The marked restoration of antioxidant enzyme activities — SOD, CAT, and GPx — and the concurrent, highly significant reduction in MDA levels observed in the herbal syrup treatment groups are pharmacologically attributable to the combined antioxidant effects of Emblica officinalis and Curcuma longa. Emblica officinalis is acknowledged as one of nature's most potent antioxidant plants, with ascorbic acid content reportedly 20 times higher than that of citrus fruits, in addition to emblicanin tannins and gallic acid that directly scavenge superoxide, hydroxyl, and peroxyl radicals. Curcumin from Curcuma longa activates the Nrf2-Keap1 signaling pathway, upregulating the endogenous synthesis of phase II antioxidant enzymes including SOD, CAT, and heme oxygenase-1, thereby amplifying cellular defense against oxidative stress-induced mucosal damage.

The stability data over three months at accelerated conditions (40 degrees Celsius / 75% RH) is highly encouraging and provides confidence in the viability of the formulation for commercial development. The minimal decrease in drug content from 98.6% to 95.8% over three months at stressed conditions is consistent with the known mild hydrolytic and oxidative sensitivity of certain flavonoid and phenolic phytoconstituents under elevated temperature and humidity. This finding underscores the critical importance of appropriate packaging — amber-colored glass bottles with airtight sealing — and recommends that end-users store the product in a cool, dry location away from direct sunlight to maximize the product's effective shelf-life.

When interpreted within the broader context of the existing scientific literature on herbal gastroprotection, the results of this study add meaningfully to the growing body of evidence supporting the use of polyherbal formulations as clinically relevant alternatives or adjuncts to conventional pharmacotherapy. Unlike single-agent allopathic drugs that primarily target one pathophysiological mechanism (e.g., acid suppression), the polyherbal syrup simultaneously addresses gastric acid balance, mucosal cytoprotection, oxidative stress, inflammatory cytokine production, and mucosal healing — a comprehensive multi-mechanistic approach that reflects the holistic philosophy of traditional Ayurvedic medicine and represents a significant conceptual advantage in managing the complex, multifactorial pathophysiology of gastric ulcer disease.

6. CONCLUSION

This research project successfully achieved the development, comprehensive physicochemical characterization, in vivo pharmacological evaluation, and accelerated stability assessment of a novel polyherbal syrup formulation designed specifically for gastroprotective activity. The rational combination of Glycyrrhiza glabra, Aloe vera, Zingiber officinale, Emblica officinalis, and Curcuma longa in a well-designed syrup vehicle represents a scientifically rationalized, multi-targeted pharmacotherapeutic approach to managing gastric ulcers and mucosal inflammatory disorders that are among the most prevalent gastrointestinal conditions globally.

The physicochemical parameters of the herbal syrup — including pH (4.8 ± 0.12), specific gravity (1.24 ± 0.03 g/mL), viscosity (320 ± 18 cP), and drug content (98.6 ± 1.2%) — satisfactorily conform to standard pharmacopoeial specifications for oral liquid preparations, confirming the quality, safety, and acceptability of the formulation. The organoleptic properties including appearance, color, taste, and odor were found to be pleasant, clear, and acceptable, indicating favorable patient compliance potential particularly among pediatric and geriatric populations.

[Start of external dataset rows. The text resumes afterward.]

(* ===== verification/MetaLoader.v ===== *)
(** Reading meta-skill plans: the composition part of
    [openclaw/core/skills_loader.go].

    [ParseComposition] decodes the JSON form of a plan step by step and checks
    the result with [ValidateComposition].  A step element is the decoded
    [map[string]json.RawMessage]; every [TryParse...] reads the properties it is
    about and gives a value or an error code.  [strings.ToLower] goes through a
    code point table, [ParseFloat] is [strconv]'s. *)

From S2P Require Import Prelude GoStrings Json MetaPlan.
From stdpp Require Import fin_maps.
From Stdlib Require Import SpecFloat.

(** A function that can panic or return an error code. *)
Definition gbind {A B} (m : go (res A)) (f : A → go (res B)) : go (res B) :=
  match m with
  | Done (Ok a) => f a
  | Done (Fail e) => Done (Fail e)
  | Panic => Panic
  | Deadlock => Deadlock
  end.
Notation "x ←? m ; k" := (gbind m (λ x, k))
  (at level 20, m at level 100, k at level 200, right associativity).

(** [Fail e] unless the test holds. *)
Definition require (b : bool) (e : string) : res () := if b then Ok tt else Fail e.
Definition or_fail {A} (o : option A) (e : string) : res A :=
  match o with Some a => Ok a | None => Fail e end.

(** The value of a property if there is one, decoded. *)
Definition optional {A} (m : gmap string json) (name : string) (dec : json → res A) (dflt : A) : res A :=
  match m !! name with None => Ok dflt | Some raw => dec raw end.
(* ===== verification/MetaRun.v ===== *)
(** Running a meta-skill plan: [ExecuteMetaSkill] of
    [openclaw/agent/agent_runtime.go], with the parallel wave and the fan-out
    executor of [openclaw/core/skills_meta.go].

    [exec_step] is the body of the loop over the steps, one definition per kind
    of step; [run_loop] is the outer loop, on fuel.  The plan functions are
    those of [MetaPlan.v], the attempts those of [MetaPolicy.v]; tools, skill
    entry points and the model answer in the state [W]; conditions and
    templates are evaluated by functions of the run's context. *)

From S2P Require Import Prelude GoStrings Json MetaPlan MetaLoader MetaPolicy.
From stdpp Require Import fin_maps.
From Stdlib Require Import SpecFloat.

(** [NewMetaExecutionContext] and, without the session's inputs,
    [SampleMetaExecutionContext]. *)
Record MetaExecutionContext := MkContext {
  ctx_input : string; ctx_outputs : gmap string string; ctx_session : bool }.

(** What a call of the model is made from: the two messages, and the arguments
    its numeric options are read from. *)
Record llm_request := MkLlm { llm_system : string; llm_user : string; llm_args : gmap string json }.

(** What the run is made of that is not the plan: the tables and codecs of the
    language, the evaluators of conditions and templates, and the outside. *)
Class MetaEnv (W : Type) := {
  lower_rune : N → N;
  EqualFoldU : string → string → bool;
  parse : string → option json;
  marshal : json → string;
  sprint : json → string;
  structured : string → string → list MetaStepExecutionResult → string → string → string;
  ParseFloat : string → option spec_float;
  FormatFloat : spec_float → string;
  Evaluate : string → MetaExecutionContext → go bool;
  Render : string → MetaExecutionContext → string;
  now : W → Z;
  cancelled : W → bool;
  sleep : Z → W → bool * W;
  ExecuteTool : MetaSkillStepDefinition → string → string → nat → W → (option ToolExecutionResult * exec_error) * W;
  capability_configured : bool;
  ExecuteGoverned : MetaSkillStepDefinition → string → nat → W → (ToolExecutionResult * exec_error * bool) * W;
  ExecuteSkillEntrypoint :
    SkillDefinition → MetaSkillStepDefinition → list string → string → string → nat → W → option ToolExecutionResult * W;
  CallLlm : llm_request → W → (option string * exec_error) * W;
  timeout_text : MetaSkillStepDefinition → string;
  BuildSkillBody : SkillDefinition → string }.
(* ===== verification/ToolApproval.v ===== *)
(** Approval of tool calls: [ToolApprovalService] of [openclaw/core/pipeline.go].

    A request waits in the map [pending] for a decision.  The map holds
    pointers: a caller keeps its [*pendingRequest] after the lock is released,
    so the requests live in a heap and the map gives their locations.  A
    [pendingRequest] decides once ([sync.Once]) and hands the decision over
    through a channel of capacity one.

    Callers run concurrently.  A call of [TrySetDecision] or
    [WaitForDecisionOutcome] is a thread whose phases are the points where
    another caller can run in between; [exec] runs one phase.  [ListPending]
    holds the lock throughout, but senders do not take the lock to send, so it
    is one [LSweep] step per entry it visits.  Times are nanoseconds; the timer
    of a wait may fire at any moment. *)

From S2P Require Import Prelude GoStrings.
Local Open Scope string_scope.

(** ** Data *)

Record ToolApprovalRequest := MkRequest {
  ApprovalId : string;
  SessionId : string;
  ChannelId : string;
  SenderId : string;
  ToolName : string;
  Arguments : string;
  Action : string;
  IsMutation : bool;
  Summary : string;
}.

Record pendingRequest := MkPending {
  Request : ToolApprovalRequest;
  ExpiresAt : Z;
  decisionChan : option bool;
  (** whether [setDecision.Do] has run *)
  setDecision : bool;
}.

Inductive ToolApprovalDecisionResult :=
  | ToolApprovalDecisionResult_Recorded
  | ToolApprovalDecisionResult_NotFound
  | ToolApprovalDecisionResult_Unauthorized.

Inductive ToolApprovalWaitResult :=
  | ToolApprovalWaitResult_Approved
  | ToolApprovalWaitResult_Denied
  | ToolApprovalWaitResult_TimedOut
  | ToolApprovalWaitResult_NotFound.
Definition larkCommands : gmap string ExternalCliCommandOptions := list_to_map [
  ("auth_status", preset_command "Show Lark CLI authentication status."
     ["auth"; "status"]
     true "low" false [] "json" ["lark"; "auth"]);
  ("docs_search", preset_command "Search Lark docs."
     ["docs"; "search"; "{{query}}"; "--output"; "json"]
     true "low" false [("query", required "Search query." 500 "")] "json" ["lark"; "docs"]);
  ("docs_read", preset_command "Read a Lark document."
     ["docs"; "read"; "{{document_id}}"; "--output"; "json"]
     true "low" false [("document_id", required "Lark document identifier." 0 SimpleNamePattern)] "json" ["lark"; "docs"]);
  ("sheets_read", preset_command "Read a Lark sheet range."
     ["sheets"; "read"; "{{sheet_id}}"; "{{range}}"; "--output"; "json"]
     true "low" false [("sheet_id", required "Lark sheet identifier." 0 SimpleNamePattern);
       ("range", required "Sheet range." 200 "")] "json" ["lark"; "sheets"]);
  ("message_send", preset_command "Send a Lark message."
     ["messages"; "send"; "--chat"; "{{chat_id}}"; "--text"; "{{text}}"; "--output"; "json"]
     false "medium" true [("chat_id", required "Lark chat identifier." 0 SimpleNamePattern);
       ("text", required "Message text." 4000 "")] "json" ["lark"; "messages"; "mutating"])].

Definition copilotCommands : gmap string ExternalCliCommandOptions := list_to_map [
  ("version", preset_command "Show GitHub Copilot CLI version."
     ["version"]
     true "low" false [] "text" ["github"; "copilot"; "diagnostics"]);
  ("prompt", preset_command "Run a non-interactive GitHub Copilot CLI prompt."
     ["-p"; "{{prompt}}"]
     false "high" true [("prompt", required "Prompt to send to GitHub Copilot CLI." 8000 "")] "" ["github"; "copilot"; "ai-agent"])].

Definition codexCommands : gmap string ExternalCliCommandOptions := list_to_map [
  ("version", preset_command "Show Codex CLI version."
     ["--version"]
     true "low" false [] "text" ["codex"; "diagnostics"]);
  ("exec_readonly", preset_command "Run Codex non-interactively in an explicit read-only sandbox."
     ["exec"; "--sandbox"; "read-only"; "{{prompt}}"]
     true "medium" true [("prompt", required "Prompt to send to Codex CLI." 8000 "")] "" ["codex"; "ai-agent"]);
  ("exec_readonly_json", preset_command "Run Codex non-interactively with JSON Lines events in a read-only sandbox."
     ["exec"; "--sandbox"; "read-only"; "--json"; "{{prompt}}"]
     true "medium" true [("prompt", required "Prompt to send to Codex CLI." 8000 "")] "ndjson" ["codex"; "ai-agent"; "jsonl"]);
  ("exec_workspace_write", preset_command "Run Codex non-interactively with workspace-write sandboxing."
     ["exec"; "--sandbox"; "workspace-write"; "{{prompt}}"]
     false "high" true [("prompt", required "Prompt to send to Codex CLI." 8000 "")] "" ["codex"; "ai-agent"; "mutating"])].

Definition geminiCommands : gmap string ExternalCliCommandOptions := list_to_map [
  ("version", preset_command "Show Gemini CLI version."
     ["--version"]
     true "low" false [] "text" ["gemini"; "diagnostics"]);
  ("prompt", preset_command "Run a non-interactive Gemini CLI prompt."
     ["-p"; "{{prompt}}"]
     false "high" true [("prompt", required "Prompt to send to Gemini CLI." 8000 "")] "" ["gemini"; "ai-agent"])].

Section Catalog.
Context `{MapOrder} (lower_rune : N → N) (n : nat).

(** Keys in the order of their lower-case forms; equal ones in any order. *)
Definition key_le (a b : string) : Prop := string_le (ToLower lower_rune a) (ToLower lower_rune b).
#[global] Instance key_le_dec a b : Decision (key_le a b) := _.
Definition getSortedKeys {V} (m : gmap string V) : list string := merge_sort key_le (visit n m).*1.

Definition preset (id connector displayName description : string) (tags : list string) (executable format : string)
    (status version : option ExternalCliStatusCommandOptions) (commands : gmap string ExternalCliCommandOptions) :
    ExternalCliPresetDefinition :=
  mkPreset (mkSummary id connector displayName description tags (getSortedKeys commands))
    (mkConnector false displayName executable [] "" None status version format false [] commands).

Definition ghPreset : ExternalCliPresetDefinition :=
  preset "gh" "gh" "GitHub CLI"
    "Read-oriented GitHub repository, issue, pull request, and release commands."
    ["github"; "vcs"] "gh" "json" (Some (mkStatusCommand ["auth"; "status"] 20))
    (Some (mkStatusCommand ["--version"] 10)) ghCommands.

Definition azPreset : ExternalCliPresetDefinition :=
  preset "az" "az" "Azure CLI"
    "Read-only Azure account, resource group, and resource inventory commands."
    ["azure"; "cloud"] "az" "json" (Some (mkStatusCommand ["account"; "show"; "--output"; "json"] 20))
    (Some (mkStatusCommand ["--version"] 10)) azCommands.
Tactic Notation "settle" tactic3(tac) := repeat (intros; first [tac | apply settled_each_entry | by apply settled_lookup_name | apply settled_each | apply settled_traverse
  | apply settled_ret | apply settled_lift | apply settled_fails | apply settled_if | apply settled_bind | case_match]).
Tactic Notation "settle" := settle fail.

Lemma settled_tryGetParameter parameters name : unambiguous parameters → settled (tryGetParameter parameters name).
Proof. intros Hun. unfold tryGetParameter. settle. Qed.

Lemma settled_expand parameters ps : unambiguous parameters → settled (expand parameters ps).
Proof.
  intros Hun. induction ps as [| [c | name] ps IH]; cbn [expand]; settle; done.
Qed.

Lemma settled_must_be_given parameters name : unambiguous parameters → settled (must_be_given parameters name).
Proof. intros Hun. unfold must_be_given. settle. Qed.

Lemma settled_validateParameters command template parameters : unambiguous parameters → unambiguous (default ∅ (Parameters command)) →
  settled (validateParameters command template parameters).
Proof.
  intros Hp Hs. unfold validateParameters, validate_value, tryGetParameterSchema. settle.
Qed.

Context `{CliHost} (options : ExternalCliOptions).
Context (same_files : ∀ n m path, Stat n path = Stat m path).
Definition MaxChars : Z := 1000000.

(** The text of a stream, cut at [MaxChars] bytes. *)
Fixpoint collect_chunks (acc : bytes) (chunks : list string) : bytes :=
  match chunks with
  | [] => acc
  | chunk :: chunks =>
      if (Z.of_nat (length acc) <? MaxChars)%Z
      then collect_chunks (acc ++ take (Z.to_nat (MaxChars - Z.of_nat (length acc))) (to_bytes chunk)) chunks
      else collect_chunks acc chunks
  end.

Definition ExecuteStreamingToolCollect (tool : ITool) (argsJson : string) : M W (string + go_error) :=
  emit (EvRun (ToolName tool) argsJson AsStream);;
  answer ← ask (execute_streaming tool argsJson);
  match answer with
  | inr err => mret (inr err)
  | inl chunks =>
      let text := of_bytes (collect_chunks [] chunks) in
      let result := if (MaxChars <=? Z.of_nat (String.length text))%Z then text +:+ "…" else text in
      let redactedResult := Redact result in
      (if bool_decide (redactedResult = result) then send_deltas chunks
       else if negb (bool_decide (redactedResult = "")) then send_deltas [redactedResult] else mret tt);;
      mret (inl result)
  end.

(** What an execution leaves: the result and how it is reported. *)
Record report := MkReport {
  rResult : string;
  rStatus : string;
  rCode : string;
  rMessage : string;
  rStep : string;
  rFailed : bool;
  rPersisted : string;
  rHook : ToolHookContext;
}.

Definition disabled_by_policy (result persisted : string) (hk : ToolHookContext) : report :=
  MkReport result ToolResultStatusesBlocked ToolFailureCodesRuntimeCapabilityUnavailable result
    "Use a non-meta skill or enable meta invocation in runtime policy." true persisted hk.

Definition report_result (tool : ITool) (result persisted : string) (meta : bool) (hk : ToolHookContext) : report :=
  if (meta && Contains result "disabled by runtime policy") ||
     (bool_decide (is_Some (metaInvokeExecutor o)) && bool_decide (ToolName tool = "meta_invoke") &&
      Contains (ToLower lower_rune result) "disabled by runtime policy")
  then disabled_by_policy result persisted hk
  else MkReport result ToolResultStatusesCompleted "" "" "" false persisted hk.
(* ===== verification/AgentTurn.v ===== *)
(** One turn of the agent: [RunTurn] of [openclaw/agent/agent_runtime.go] with
    the building of the request, history trimming and compaction, tool batches,
    checkpoints ([openclaw/agent/runtime.go]), turn routing and budgets.

    The model, the stores, the goal service and the callbacks of contracts
    answer through the class [TurnWorld]; tool calls go through the executor.
    Tools and callbacks do not change the session.  Options of a request,
    metrics, logs and times are not kept; concurrent tool calls run in their
    order. *)

From S2P Require Import Prelude GoStrings Json ToolPolicy Chat Effects ToolRouting ToolExecutor.
Local Open Scope string_scope.
Local Open Scope list_scope.

(** ** Data *)

Record ChatTurn := MkTurn {
  TurnRole : string;
  TurnContent : string;
  ToolCalls : list ToolInvocation;
}.

Record SessionCheckpointToolCall := MkCheckpointCall {
  CcCallId : string;
  CcToolName : string;
  CcResultStatus : string;
  CcFailureCode : string;
  CcArgumentsBytes : Z;
  CcResultBytes : Z;
}.

(** Of the times, whether they are set. *)
Record SessionExecutionCheckpoint := MkCheckpoint {
  CheckpointId : string;
  Kind : string;
  State : string;
  Sequence : Z;
  Iteration : nat;
  HistoryCount : nat;
  PersistedAtUtc : bool;
  LastResumeAttemptAtUtc : bool;
  CompletionReason : string;
  CheckpointCalls : list SessionCheckpointToolCall;
}.

(** The fields of a session that routing sets, also as [TurnRoutingSnapshot]. *)
Record TurnRoutingSnapshot := MkSnapshot {
  ModelProfileId : string;
  PreferredModelTags : list string;
  FallbackModelProfileIds : list string;
  SystemPromptOverride : string;
  RtAllowedTools : list string;
  RtToolsDisabled : bool;
  RouteModelTier : string;
  RouteReason : string;
  ReasoningEffort : string;
  ResponseMode : string;
}.

Record TurnRoutingDecision := MkRoutingDecision {
  RdTier : string;
  RdModelProfileId : string;
  RdDirectModelFallbackProfileId : string;
  RdDisableTools : bool;
  RdAllowedTools : list string;
  RdPreferredTags : list string;
  RdReasoningLevel : string;
  RdResponsePolicy : string;
  RdImageCapableModelProfileId : string;
  RdCacheContinuitySafeguardsEnabled : bool;
  RdCacheContinuityMaxConversationTurns : Z;
  RdCacheContinuityResetOnProfileSwitch : bool;
  RdSystemPromptSuffix : string;
  RdReason : string;
}.

Record AgentSession := MkAgentSession {
  SId : string;
  SChannelId : string;
  SSenderId : string;
  SHistory : list ChatTurn;
  TotalInputTokens : Z;
  TotalOutputTokens : Z;
  HasContract : bool;
  ExecutionCheckpoint : option SessionExecutionCheckpoint;
  Route : TurnRoutingSnapshot;
}.

Definition set_history (h : list ChatTurn) (s : AgentSession) : AgentSession :=
  MkAgentSession (SId s) (SChannelId s) (SSenderId s) h (TotalInputTokens s) (TotalOutputTokens s) (HasContract s)
    (ExecutionCheckpoint s) (Route s).
Definition add_turn (t : ChatTurn) (s : AgentSession) : AgentSession := set_history (SHistory s ++ [t]) s.
Definition set_checkpoint (c : option SessionExecutionCheckpoint) (s : AgentSession) : AgentSession :=
  MkAgentSession (SId s) (SChannelId s) (SSenderId s) (SHistory s) (TotalInputTokens s) (TotalOutputTokens s)
    (HasContract s) c (Route s).
Definition set_route (r : TurnRoutingSnapshot) (s : AgentSession) : AgentSession :=
  MkAgentSession (SId s) (SChannelId s) (SSenderId s) (SHistory s) (TotalInputTokens s) (TotalOutputTokens s)
    (HasContract s) (ExecutionCheckpoint s) r.

Definition GetTotalTokens (s : AgentSession) : Z := wrap64 (TotalInputTokens s + TotalOutputTokens s).

(** The session as the executor reads it. *)
Definition tool_session (s : AgentSession) : Session :=
  MkSession (SId s) (SChannelId s) (SSenderId s) (RtToolsDisabled (Route s)) (RtAllowedTools (Route s))
    (GetTotalTokens s).

Definition AddTokenUsage (inputTokens outputTokens : Z) (s : AgentSession) : AgentSession :=
  MkAgentSession (SId s) (SChannelId s) (SSenderId s) (SHistory s) (wrap64 (TotalInputTokens s + inputTokens))
    (wrap64 (TotalOutputTokens s + outputTokens)) (HasContract s) (ExecutionCheckpoint s) (Route s).

Inductive AgentTurnStopReason := AgentTurnCompleted | AgentTurnBatchLimitReached | AgentTurnBudgetLimited.

Record AgentTurnResult := MkTurnResult {
  ResText : string;
  ShouldContinue : bool;
  StopReason : AgentTurnStopReason;
  ContinuePrompt : string;
}.

Definition CompletedAgentTurnResult (text : string) : AgentTurnResult := MkTurnResult text false AgentTurnCompleted "".

(** How a turn ends. *)
Inductive turn_end :=
  | TurnReturned (r : AgentTurnResult)
  | TurnFailed (e : go_error)
  | TurnPanicked.

Record ChatResponse := MkResponse {
  (** the input and output tokens, when the model tells *)
  Usage : option (Z * Z);
  Messages : list ChatMessage;
}.

(** A [*LlmExecutionResult] that is not nil: its response may be. *)
Record LlmExecutionResult := MkLlmResult { Response : option ChatResponse }.

(** What a turn asks of its surroundings. *)
Class TurnWorld (W : Type) := {
  (** [ILlmExecutionService.GetResponse]; its result may be nil *)
  service_response : list ChatMessage → W → (option LlmExecutionResult + go_error) * W;
  (** one call of the chat client through the circuit breaker *)
  client_response : list ChatMessage → W → (option ChatResponse + go_error) * W;
  isContractRuntimeBudgetExceeded : AgentSession → W → bool * W;
  isContractTokenBudgetExceeded : AgentSession → W → bool * W;
  recordContractTurnUsage : AgentSession → Z → Z → W → W;
  appendContractSnapshot : AgentSession → string → W → W;
  (** [ITurnRoutingPolicy.Resolve] *)
  resolve_routing : AgentSession → string → W → (option TurnRoutingDecision * option go_error) * W;
  (** the texts [TryInjectRecall], [TryInjectStructuredMemoryContext] and
      [TryInjectProfileRecall] insert *)
  recall_text : string → W → (option string + go_error) * W;
  structured_text : AgentSession → string → W → (option string + go_error) * W;
  profile_text : AgentSession → W → (option string + go_error) * W;
  (** the goal integration *)
  BuildGoalSystemPrompt : string → W → string * W;
  UpdateGoalTokenUsage : AgentSession → W → W;
  EvaluateGoalContinuation : AgentSession → nat → nat → string → W → string * W;
  (** [IMemoryStore.SaveSession] *)
  SaveSession : AgentSession → W → option go_error * W;
  new_checkpoint_id : W → string * W;
  (** [ctx.Err()] *)
  ctx_err : W → option go_error;
  (** whether a concurrent call sees that a sibling has failed *)
  sees_cancel : W → bool * W;
  (** the capacity of a slice built by that many appends *)
  append_capacity : nat → nat;
  (** [GetSystemPrompt], [BuildMetaRoutingSuffix] and [url.Parse] *)
  GetSystemPrompt : AgentSession → string → string;
  BuildMetaRoutingSuffix : string → string;
  absolute_url : string → bool;
}.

The in vivo gastroprotective activity assessment using the ethanol-induced gastric ulcer model demonstrated dose-dependent, statistically significant ulcer protection across all treatment groups. The high-dose group (10 mL/kg) achieved 79.7% ulcer protection, closely and meaningfully comparable to the standard drug omeprazole (80.5%), providing robust preclinical pharmacological evidence for the therapeutic efficacy of the formulation. This equivalence in gastroprotective activity is particularly significant because the herbal formulation achieved it through cytoprotective, antioxidant, and anti-inflammatory mechanisms rather than through acid suppression — suggesting that it may complement rather than merely duplicate conventional pharmacotherapy.

Biochemical analysis further validated and mechanistically elucidated the gastroprotective activity through demonstrated restoration of gastric antioxidant enzyme activities (SOD, CAT, GPx), significant reduction of lipid peroxidation markers (MDA), normalization of gastric mucus content, and effective suppression of pro-inflammatory cytokines (IL-6, TNF-alpha). These multi-dimensional biochemical findings confirm that the polyherbal formulation exerts a comprehensive mucosal protective effect through simultaneous antioxidant, anti-inflammatory, and mucus-stimulatory mechanisms attributable to the synergistic interaction of the phytoconstituents present in the five component medicinal plants.

Accelerated stability studies confirmed that the formulation maintains all its critical quality attributes — pH, drug content, viscosity, microbial safety, and appearance — within pharmacopoeial acceptance criteria over three months at stressed conditions, supporting a projected shelf-life of at least 24 months under appropriate normal storage conditions. These stability results validate the pharmaceutical formulation design and confirm the adequacy of the preservative system and packaging strategy.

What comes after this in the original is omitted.